When milling titanium alloy TC4 (Ti-6Al-4V), asymmetric down milling is often used, so that the front tip of the cutter tooth first contacts the workpiece. When the milling cutter teeth are separated, the chips are very thin and are not easy to stick to the cutting edge. The opposite is true for up milling, which tends to stick chips. When the cutter tooth cuts in again, the chip is broken, causing the cutter material to peel off and chipping. Secondly, maintain a stable cutting load as much as possible, because changes in load will cause tool deflection, thereby reducing machining accuracy and surface quality, and shortening tool life. Finally, when machining titanium parts with large removal margins (such as groove machining of large titanium parts), layered milling, small depth of cut, and medium feed are generally used. When machining the inner cavity of titanium, when the tool enters the corner, adopt trochoidal milling, which can avoid the sudden increase of cutting force, otherwise the heat generated will destroy the performance of the titanium material.

At present, in the high-speed machining of the aviation manufacturing industry, the milling speed of titanium alloy can reach more than 90m/min, and the cutting speed of aluminum alloy can reach 1500~6000m/min. When processing aluminum alloy in this speed range, the milling temperature is higher than the corresponding temperature at which the built-up edge disappears, which effectively avoids the generation of built-up edge and improves the quality of the processed surface.
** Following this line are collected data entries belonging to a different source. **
(* ===== verification/Sheet.v ===== *)
(** * The timesheet views

    Models [src/integrations/timesheets/app/model/types.ts], [model/views.ts]
    (the week grid, the list by day, the shares by project) and
    [model/source.ts] (the timesheet of a mirror).

    Instants and durations are integers, sums and products of them exact; a
    quotient is a double, rounded to 53 bits ([divide]), since what the shares
    of equal projects are depends on it. *)
From S2P Require Import Prelude Text Collections JsDate Json Uri Observations Zones Clockify Timeline Projection.
Local Open Scope Z_scope.

(** ** Doubles *)

(** The integer nearest to [n / d], the even one of two. *)
Definition nearest_even (n d : Z) : Z :=
  let q := n / d in
  let r := n mod d in
  if 2 * r <? d then q else if d <? 2 * r then q + 1 else if Z.even q then q else q + 1.

(** A double that is no less than 0: [num / 2 ^ scale]. *)
Record double := mkDouble { num : Z; scale : N }.
Definition unit_of (x : double) : Z := 2 ^ Z.of_N (scale x).

(** The double nearest to [n / d]: 53 bits, for [n / d] less than [2 ^ 53]. *)
Definition divide (n d : Z) : double :=
  if n =? 0 then mkDouble 0 0
  else
    let e := Z.log2 n - Z.log2 d in
    let k := 52 - (if d * 2 ^ Z.max 0 e <=? n * 2 ^ Z.max 0 (- e) then e else e - 1) in
    mkDouble (nearest_even (n * 2 ^ k) d) (Z.to_N k).

Definition floor (x : double) : Z := num x / unit_of x.
(** [x - Math.floor(x)], which is exact. *)
Definition fraction (x : double) : double := mkDouble (num x mod unit_of x) (scale x).
(** [x - y], as far as its sign. *)
Definition compare_doubles (x y : double) : Z := num x * unit_of y - num y * unit_of x.
(** [x * n], rounded. *)
Definition times (x : double) (n : Z) : double := divide (num x * n) (unit_of x).
(** [Math.round(x)]: a half goes up. *)
Definition round (x : double) : Z := (2 * num x + unit_of x) / (2 * unit_of x).

(** ** types.ts *)

(* src: integrations/timesheets/app/model/types.ts 12-19 Project *)
Record Project := mkProject { pr_id : jstr; name : option jstr; color : option jstr; client : option jstr }.

(* src: integrations/timesheets/app/model/types.ts 21-32 TimeEntry *)
Record TimeEntry := mkTimeEntry {
  te_id : jstr;
  te_description : jstr;
  start : Z;
  end_ : Z;
  billable : bool;
  te_project : option Project;
  te_member : option jstr;
}.

(** ** views.ts *)

(* src: integrations/timesheets/app/model/views.ts 10-10 NO_PROJECT *)
Definition NO_PROJECT : jstr := [].

(* src: integrations/timesheets/app/model/views.ts 12-12 durationOf *)
Definition durationOf (e : TimeEntry) : Z := Z.max 0 (end_ e - start e).
(* src: integrations/timesheets/app/model/views.ts 13-13 projectKey *)
Definition projectKey (e : TimeEntry) : jstr := match te_project e with Some p => pr_id p | None => NO_PROJECT end.

(* src: integrations/timesheets/app/model/views.ts 15-17 projectLabel *)
Definition projectLabel (project : option Project) : jstr :=
  match project with
  | None => js "No project"
  | Some p => match name p with Some n => n | None => js "Project " ++ drop (length (pr_id p) - 6) (pr_id p) end
  end.

(* src: integrations/timesheets/app/model/views.ts 19-25 GridDay *)
Record GridDay := mkGridDay { gd_key : DayKey; isToday : bool; isFuture : bool; inWindow : bool }.

(* src: integrations/timesheets/app/model/views.ts 27-34 GridRow *)
Record GridRow := mkGridRow { gr_key : jstr; gr_project : option Project; cells : list Z; gr_total : Z }.

(* src: integrations/timesheets/app/model/views.ts 36-43 WeekGrid *)
Record WeekGrid := mkWeekGrid {
  days : list GridDay;
  rows : list GridRow;
  dayTotals : list Z;
  total : Z;
  g_billable : Z;
  notBillable : Z;
}.

(** [byTotalThenName] of what it reads of a row. *)
Definition by_total_then_name (a b : option Project * Z) : Z :=
  match a.1, b.1 with
  | Some _, None => -1
  | None, Some _ => 1
  | _, _ => if a.2 =? b.2 then jcmp (projectLabel a.1) (projectLabel b.1) else b.2 - a.2
  end.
At the same time, the higher the silicon content of the aluminum alloy, the lower the milling speed should be. When processing high silicon aluminum alloy, the cutting speed is 300~1500m/min, the processing effect is better.

The commonly used cutting solutions are: high cutting speed, medium feed and small depth of cut. However, in actual processing, it is not that the higher the cutting speed, the better the effect. It is necessary to comprehensively consider the workpiece, cutting tool and equipment to formulate a reasonable processing plan. For example, there are two boss holes in the cavity of an aircraft wing part (titanium alloy) produced by an aerospace manufacturing company. As shown in Figure 1. Adopting cemented carbide end mills, cutting speed v=1300m/min, feed rate fz=0.5mm/z, cutting depth ap=3~5mm, reciprocating tool passes over the boss hole to process, the processing cost is too high. After process improvement, high-speed steel tools are used in the A area, the cutting speed v=800m/min, the large cutting depth ap=10mm, and the position of the boss hole after rough machining. Replacing cemented carbide tools for high-speed milling in area B not only ensures machining efficiency and surface accuracy, but also reduces costs.